== Source data ==
(** Arithmetic returns or raises. *)
Lemma truediv_returns_or_raises (a b : value) : truediv a b <> OutOfFuel.
Proof.
  unfold truediv, to_float, float_of_int, rbind.
  destruct a as [m|x], b as [n|y];
    repeat match goal with
           | |- context [if ?c then _ else _] => destruct c
           end; discriminate.
Qed.

(** The mean of up to [2^53 - 1] samples is computed without an
    exception. *)
Lemma truediv_sum_len (x : float) (xs : list float) :
  Z.of_nat (List.length (x :: xs)) < 2 ^ 53 ->
  truediv (sum (x :: xs)) (len (x :: xs)) =
  Ok (fdiv (fold_left fadd xs (fadd zero x))
           (of_Z (Z.of_nat (List.length (x :: xs))))).
Proof.
  intros H. unfold truediv, sum, len, to_float, rbind.
  set (n := Z.of_nat (List.length (x :: xs))) in *.
  assert (Hn : 0 < n) by (unfold n; cbn [List.length]; lia).
  assert (Ha : Z.abs n < 2 ^ 53) by lia.
  rewrite (float_of_int_small n Ha).
  destruct (of_Z_small_shape n Ha) as (_ & _ & Hz & _).
  rewrite Hz. destruct (Z.eqb_spec n 0); [lia | reflexivity].
Qed.

End PyFacts.

(** ** The workload's primality test *)

Module PressureFacts.
Import Pressure.

(** The loop answers [true] exactly when no [j] of the [n] numbers from
    [i] on divides [p]. *)
Lemma trial_division_true (n : nat) : forall i p,
  trial_division n i p = true <->
  (forall j, i <= j < i + Z.of_nat n -> p mod j <> 0).
Proof.
  induction n as [|n IH]; intros i p; cbn [trial_division].
  - split; [intros _ j Hj; lia | reflexivity].
  - destruct (Z.eqb_spec (p mod i) 0) as [Hz|Hz].
    + split; [discriminate|].
      intros H. exfalso. apply (H i); [lia | exact Hz].
    + rewrite IH. split.
      * intros H j Hj. destruct (Z.eq_dec j i) as [->|Hne]; [exact Hz|].
        apply H. lia.
      * intros H j Hj. apply H. lia.
Qed.

Lemma is_prime_true (p : Z) : 0 <= p ->
  (is_prime p = true <->
   2 <= p /\ forall j, 2 <= j <= p / 2 -> p mod j <> 0).
Proof.
  intros Hp. unfold is_prime, range_len.
  destruct (Z.eqb_spec p 0) as [->|H0]; cbn [orb].
  { split; [discriminate | intros [H _]; lia]. }
  destruct (Z.eqb_spec p 1) as [->|H1].
  { split; [discriminate | intros [H _]; lia]. }
  rewrite trial_division_true.
  assert (Hh : 1 <= p / 2) by (apply Z.div_le_lower_bound; lia).
  rewrite Z2Nat.id by lia.
  split.
  - intros H. split; [lia|]. intros j Hj. apply H. lia.
  - intros [_ H] j Hj. apply H. lia.
Qed.

(** A proper divisor of [p] is at most [p // 2]. *)
Lemma proper_divisor_le_half (p n : Z) :
  1 < n < p -> (n | p) -> n <= p / 2.
Proof.
  intros Hn [k Hk].
  assert (Hk2 : 2 <= k) by nia.
  apply Z.div_le_lower_bound; [lia|]. nia.
Qed.

Lemma no_small_divisor_prime (p : Z) :
  2 <= p -> (forall j, 2 <= j <= p / 2 -> p mod j <> 0) -> prime p.
Proof.
  intros Hp H. apply prime_alt. split; [lia|].
  intros n Hn Hd.
  apply (H n).
  - split; [lia | apply proper_divisor_le_half; assumption].
  - apply Z.mod_divide in Hd; [exact Hd | lia].
Qed.

Lemma prime_no_small_divisor (p : Z) :
  prime p -> 2 <= p /\ forall j, 2 <= j <= p / 2 -> p mod j <> 0.
Proof.
  intros Hp. assert (H2 : 2 <= p) by (destruct Hp; lia). split; [exact H2|].
  intros j Hj Hm.
  assert (Hhalf : p / 2 < p) by (apply Z.div_lt; lia).
  apply prime_alt in Hp. destruct Hp as [_ Hp].
  apply (Hp j); [lia|].
  apply Z.mod_divide; [lia | exact Hm].
Qed.

(** C10. On every non-negative integer [is_prime] decides primality: it
    answers [False] on 0 and on 1, and from 2 on it answers [False]
    exactly when a number between 2 and [p // 2] divides [p]. *)
Theorem is_prime_decides_primality (p : Z) :
  0 <= p ->
  (is_prime p = true <-> prime p) /\
  is_prime 0 = false /\
  is_prime 1 = false /\
  (2 <= p ->
   (is_prime p = false <-> exists j, 2 <= j <= p / 2 /\ (j | p))).
Proof.
  intros Hp. split; [|split; [reflexivity | split; [reflexivity|]]].
  - rewrite is_prime_true by exact Hp. split.
    + intros [H2 H]. apply no_small_divisor_prime; assumption.
    + apply prime_no_small_divisor.
  - intros H2. split.
    + intros Hf.
      assert (Hnot : ~ (2 <= p /\ forall j, 2 <= j <= p / 2 -> p mod j <> 0)).
      { intros Ht. apply is_prime_true in Ht; [congruence | exact Hp]. }
      unfold is_prime, range_len in Hf.
      destruct (Z.eqb_spec p 0); [lia|]. destruct (Z.eqb_spec p 1); [lia|].
      cbn [orb] in Hf.
      assert (Hex : forall n i, trial_division n i p = false -> 2 <= i ->
                exists j, i <= j < i + Z.of_nat n /\ (j | p)).
      { clear. induction n as [|n IH]; intros i Hf Hi; cbn [trial_division] in Hf.
        - discriminate.
        - destruct (Z.eqb_spec (p mod i) 0) as [Hz|Hz].
          + exists i. split; [lia|]. apply Z.mod_divide; [lia | exact Hz].
          + destruct (IH _ Hf) as [j [Hj Hd]]; [lia|].
            exists j. split; [lia | exact Hd]. }
      destruct (Hex _ _ Hf) as [j [Hj Hd]]; [lia|].
      assert (Hh : 1 <= p / 2) by (apply Z.div_le_lower_bound; lia).
      rewrite Z2Nat.id in Hj by lia.
      exists j. split; [lia | exact Hd].
    + intros [j [Hj Hd]].
      destruct (is_prime p) eqn:E; [|reflexivity].
      apply is_prime_true in E; [|exact Hp]. destruct E as [_ E].
      exfalso. apply (E j Hj). apply Z.mod_divide; [lia | exact Hd].
Qed.

Lemma is_prime_decides_primality_witness :
  0 <= 97 /\
  ((is_prime 97 = true <-> prime 97) /\
   is_prime 0 = false /\
   is_prime 1 = false /\
   (2 <= 97 ->
    (is_prime 97 = false <-> exists j, 2 <= j <= 97 / 2 /\ (j | 97)))).
Proof.
  split; [lia | apply (is_prime_decides_primality 97); lia].
Defined.

End PressureFacts.

(** ** The CSV sink and the reductions of powerjoular_test *)

Module PowerJoularFacts.
Import Py PowerJoular.

Lemma append_assoc (a b c : string) : ((a ++ b) ++ c = a ++ (b ++ c))%string.
Proof. induction a as [|x a IH]; cbn; [reflexivity | now rewrite IH]. Qed.



Lemma write_file_same (fs : filesystem) (path text : string) :
  write_file fs path text path = Some text.
Proof. unfold write_file. now rewrite String.eqb_refl. Qed.

Lemma write_file_other (fs : filesystem) (path text p : string) :
  p <> path -> write_file fs path text p = fs p.
Proof.
  intros H. unfold write_file.
  destruct (String.eqb_spec p path); [contradiction | reflexivity].
Qed.

Section CsvFacts.
Variable V : Type.
Variable str : V -> string.

Let log := log_run_data_to_csv V str.
Let header := header_row V.
Let row := value_row V str.

Lemma log_absent path d fs :
  fs path = None -> log path d fs path = Some (header d ++ row d)%string.
Proof.
  intros H. unfold log, log_run_data_to_csv, open_a_write, open_w_write.
  rewrite H, write_file_same, write_file_same. reflexivity.
Qed.

Lemma log_present path d fs old :
  fs path = Some old -> log path d fs path = Some (old ++ row d)%string.
Proof.
  intros H. unfold log, log_run_data_to_csv, open_a_write.
  rewrite H, H, write_file_same. reflexivity.
Qed.

Lemma log_other path d fs p :
  p <> path -> log path d fs p = fs p.
Proof.
  intros H. unfold log, log_run_data_to_csv, open_a_write, open_w_write.
  destruct (fs path) as [old|] eqn:E.
  - rewrite E. now apply write_file_other.
  - rewrite write_file_same. rewrite !write_file_other by exact H.
    reflexivity.
Qed.



End CsvFacts.

(** *** The [interact] loop *)

Lemma running_false (e : env) (start t : Q) :
  running e t = false -> (deadline e start <= t)%Q.
Proof.
  unfold running, deadline. destruct (exit_time e) as [x|]; [|discriminate].
  intros H. apply PyFacts.Qltb_ge in H.
  pose proof (Q.le_min_l x (start + 20)). lra.
Qed.

Lemma running_true (e : env) (start t : Q) :
  running e t = true -> (t - start <= 20)%Q -> (t <= deadline e start)%Q.
Proof.
  unfold running, deadline. destruct (exit_time e) as [x|].
  - intros H Ht. apply PyFacts.Qltb_lt in H.
    apply Q.min_glb; lra.
  - intros _ Ht. lra.
Qed.

(** The loop of [interact], entered at any point of its run at most
    twenty seconds after the start and with passes left for the rest:
    it ends; it does not end before the deadline; either no pass ran,
    or the last pass began at or before the deadline and the loop ends
    at most one second after it; and the target is terminated exactly
    when the loop ends more than twenty seconds after the start. *)
Lemma interact_loop_run (e : env) (start : Q) : forall fuel s,
  (now s - start <= 20)%Q ->
  (21 - (now s - start) <= inject_Z (Z.of_nat fuel))%Q ->
  exists s', interact_loop fuel e start s = Some s' /\
    (deadline e start <= now s')%Q /\
    (s' = s \/
     (now s <= deadline e start /\ now s + 1 <= now s' /\
      now s' <= deadline e start + 1)%Q) /\
    (terminated s = false ->
     (terminated s' = true <-> (20 < now s' - start)%Q)).
Proof.
  induction fuel as [|fuel IH]; intros s Hel Hfuel.
  - exfalso. change (inject_Z (Z.of_nat 0)) with 0%Q in Hfuel. lra.
  - cbn [interact_loop].
    destruct (running e (now s)) eqn:R.
    + pose proof (running_true e start (now s) R Hel) as Hd.
      cbn [now sleep console_log].
      destruct (Qltb 20 (now s + 1 - start)) eqn:B.
      * apply PyFacts.Qltb_lt in B.
        eexists. split; [reflexivity|].
        cbn [now terminate console_log sleep].
        assert (Hdl : (deadline e start <= start + 20)%Q).
        { unfold deadline. destruct (exit_time e) as [x|];
            [apply Q.le_min_r | lra]. }
        split; [lra|]. split; [right; split; [exact Hd | split; lra]|].
        intros _. cbn [terminated terminate console_log sleep].
        split; [intros _; exact B | reflexivity].
      * apply PyFacts.Qltb_ge in B.
        set (s2 := console_log
                     (Current_CPU_usage (process_cpu_percent e (now s + 1)))
                     (sleep 1 s)).
        assert (N2 : now s2 = (now s + 1)%Q) by reflexivity.
        destruct (IH s2) as (s' & E & D & W & T).
        { rewrite N2. lra. }
        { rewrite N2. rewrite PyFacts.inject_S in Hfuel. lra. }
        exists s'. split; [exact E|]. split; [exact D|].
        rewrite N2 in W. split.
        -- right. split; [exact Hd|].
           destruct W as [->|(W1 & W2 & W3)]; [rewrite N2|]; split; lra.
        -- intros Ht. apply T. exact Ht.
    + exists s. split; [reflexivity|].
      split; [now apply running_false|]. split; [left; reflexivity|].
      intros Ht. rewrite Ht. split; [discriminate | intros H; lra].
Qed.

End PowerJoularFacts.

(** ** The RAPL readers and the sampling loops of llama_power *)

Module LlamaPowerFacts.
Import Py PyFloatFacts PyFacts LlamaPower.
Local Open Scope py_scope.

== What you need to do ==
List every line above that contains the word "answers".

== Answer to this problem ==
(** The loop answers [true] exactly when no [j] of the [n] numbers from
    answers [False] on 0 and on 1, and from 2 on it answers [False]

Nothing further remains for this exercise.